◆ **PROMPT**: Starting with the first line below, reproduce each line exactly until you have included the one bearing "Some (res, tt, tr1".
[[ ENTRIES PROVIDED open ]]
Definition powering_off : Machine :=
  dying_machine <| Status := Demo.status MachineStatePoweringOff |>.

Lemma machine_finalizer_released_last_witness :
  exists res tr1 m', exec (Demo.handler (Demo.world_of (outcome Complete)))
      (reconcile_read true Demo.no_json powering_off) tt =
      Some (res, tt, tr1 ++ [ev (EUpdate KMachine m') (inl m' : resp (EUpdate KMachine m'))])
    /\ (key_Name (secret_key m') = "" \/ secret_key m' ∈ final release [] tr1).
Proof.
  eexists _, [_; _], _. split; [vm_compute; reflexivity|].
  eapply (machine_finalizer_released_last true Demo.no_json Demo.key powering_off [_; _] _ _ []).
  - apply Reconcile_runs. eapply (exec_runs (Demo.handler (Demo.world_of (outcome Complete))) _ tt _ tt).
    vm_compute. reflexivity.
  - repeat constructor.
  - vm_compute. reflexivity.
Defined.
[[ ENTRIES PROVIDED closed ]]
◆ **TASK ANSWER**:
Definition powering_off : Machine :=
  dying_machine <| Status := Demo.status MachineStatePoweringOff |>.

Lemma machine_finalizer_released_last_witness :
  exists res tr1 m', exec (Demo.handler (Demo.world_of (outcome Complete)))
      (reconcile_read true Demo.no_json powering_off) tt =
      Some (res, tt, tr1 ++ [ev (EUpdate KMachine m') (inl m' : resp (EUpdate KMachine m'))])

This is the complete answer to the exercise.